Work required: The lines below starting at the line containing "destruct (st_link _" and ending at the line containing "Some (false, 0)" are to be repeated exactly, with both ends kept and nothing else added.
[[ Record set, beginning ]]
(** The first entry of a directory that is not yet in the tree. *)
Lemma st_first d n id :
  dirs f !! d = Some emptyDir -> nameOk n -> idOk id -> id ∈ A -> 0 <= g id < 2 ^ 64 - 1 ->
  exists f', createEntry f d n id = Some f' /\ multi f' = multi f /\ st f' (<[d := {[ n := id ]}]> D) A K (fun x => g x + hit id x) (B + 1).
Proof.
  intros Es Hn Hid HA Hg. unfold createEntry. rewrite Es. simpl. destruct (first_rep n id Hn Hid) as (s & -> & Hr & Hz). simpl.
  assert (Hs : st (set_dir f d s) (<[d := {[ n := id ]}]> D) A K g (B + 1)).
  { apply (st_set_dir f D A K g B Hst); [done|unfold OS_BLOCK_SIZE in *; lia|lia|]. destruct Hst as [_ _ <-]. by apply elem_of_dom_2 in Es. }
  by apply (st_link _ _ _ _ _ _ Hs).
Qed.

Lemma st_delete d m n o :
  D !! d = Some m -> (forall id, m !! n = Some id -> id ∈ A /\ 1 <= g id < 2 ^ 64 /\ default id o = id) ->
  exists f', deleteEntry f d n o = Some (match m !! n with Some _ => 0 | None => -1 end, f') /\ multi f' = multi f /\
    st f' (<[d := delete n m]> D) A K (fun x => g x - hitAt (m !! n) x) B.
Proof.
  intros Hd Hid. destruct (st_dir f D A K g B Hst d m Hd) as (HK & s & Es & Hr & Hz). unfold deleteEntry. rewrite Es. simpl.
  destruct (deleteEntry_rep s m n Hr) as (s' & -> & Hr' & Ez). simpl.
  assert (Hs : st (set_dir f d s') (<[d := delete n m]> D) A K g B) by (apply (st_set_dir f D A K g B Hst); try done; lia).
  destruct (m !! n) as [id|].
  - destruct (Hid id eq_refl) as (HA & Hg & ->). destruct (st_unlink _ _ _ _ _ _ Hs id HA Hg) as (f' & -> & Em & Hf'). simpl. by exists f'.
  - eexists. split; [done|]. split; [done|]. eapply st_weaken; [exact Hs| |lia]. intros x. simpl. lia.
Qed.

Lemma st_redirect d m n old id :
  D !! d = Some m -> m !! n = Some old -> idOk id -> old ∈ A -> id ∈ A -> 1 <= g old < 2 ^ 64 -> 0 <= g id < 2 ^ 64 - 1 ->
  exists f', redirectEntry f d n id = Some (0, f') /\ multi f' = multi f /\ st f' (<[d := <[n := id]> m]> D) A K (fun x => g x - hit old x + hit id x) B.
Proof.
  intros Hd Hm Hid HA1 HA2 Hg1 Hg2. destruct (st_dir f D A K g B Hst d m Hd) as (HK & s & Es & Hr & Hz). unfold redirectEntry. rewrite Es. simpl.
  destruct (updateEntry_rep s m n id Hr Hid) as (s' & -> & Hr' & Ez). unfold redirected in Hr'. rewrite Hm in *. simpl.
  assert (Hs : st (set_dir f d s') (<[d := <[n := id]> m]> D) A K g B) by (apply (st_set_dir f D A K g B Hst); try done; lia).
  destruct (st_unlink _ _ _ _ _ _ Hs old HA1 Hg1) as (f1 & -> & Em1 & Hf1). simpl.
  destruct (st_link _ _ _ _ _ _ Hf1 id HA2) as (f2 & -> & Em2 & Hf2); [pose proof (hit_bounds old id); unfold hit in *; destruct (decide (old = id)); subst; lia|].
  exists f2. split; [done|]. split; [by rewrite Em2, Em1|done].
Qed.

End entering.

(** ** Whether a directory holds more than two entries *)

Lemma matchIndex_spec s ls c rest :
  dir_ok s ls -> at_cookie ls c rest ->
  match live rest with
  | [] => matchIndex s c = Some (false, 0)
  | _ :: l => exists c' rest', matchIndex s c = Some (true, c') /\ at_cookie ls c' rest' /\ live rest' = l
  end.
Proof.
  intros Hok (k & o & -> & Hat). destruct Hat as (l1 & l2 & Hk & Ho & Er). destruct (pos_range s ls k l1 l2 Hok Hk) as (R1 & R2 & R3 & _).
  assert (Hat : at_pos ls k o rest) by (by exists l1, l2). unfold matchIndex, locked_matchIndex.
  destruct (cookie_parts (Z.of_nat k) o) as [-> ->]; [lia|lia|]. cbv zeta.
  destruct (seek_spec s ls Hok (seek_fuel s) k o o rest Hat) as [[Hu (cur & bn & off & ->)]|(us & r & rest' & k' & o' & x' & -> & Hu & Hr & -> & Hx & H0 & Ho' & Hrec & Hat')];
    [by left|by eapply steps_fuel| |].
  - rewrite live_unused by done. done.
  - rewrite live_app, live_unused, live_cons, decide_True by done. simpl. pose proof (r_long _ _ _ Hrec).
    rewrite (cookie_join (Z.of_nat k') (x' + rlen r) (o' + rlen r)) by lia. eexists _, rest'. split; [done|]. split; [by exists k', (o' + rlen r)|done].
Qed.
[[ Record set, end ]]
Response box:
  destruct (st_link _ _ _ _ _ _ Hf1 id HA2) as (f2 & -> & Em2 & Hf2); [pose proof (hit_bounds old id); unfold hit in *; destruct (decide (old = id)); subst; lia|].
  exists f2. split; [done|]. split; [by rewrite Em2, Em1|done].
Qed.

End entering.

(** ** Whether a directory holds more than two entries *)

Lemma matchIndex_spec s ls c rest :
  dir_ok s ls -> at_cookie ls c rest ->
  match live rest with
  | [] => matchIndex s c = Some (false, 0)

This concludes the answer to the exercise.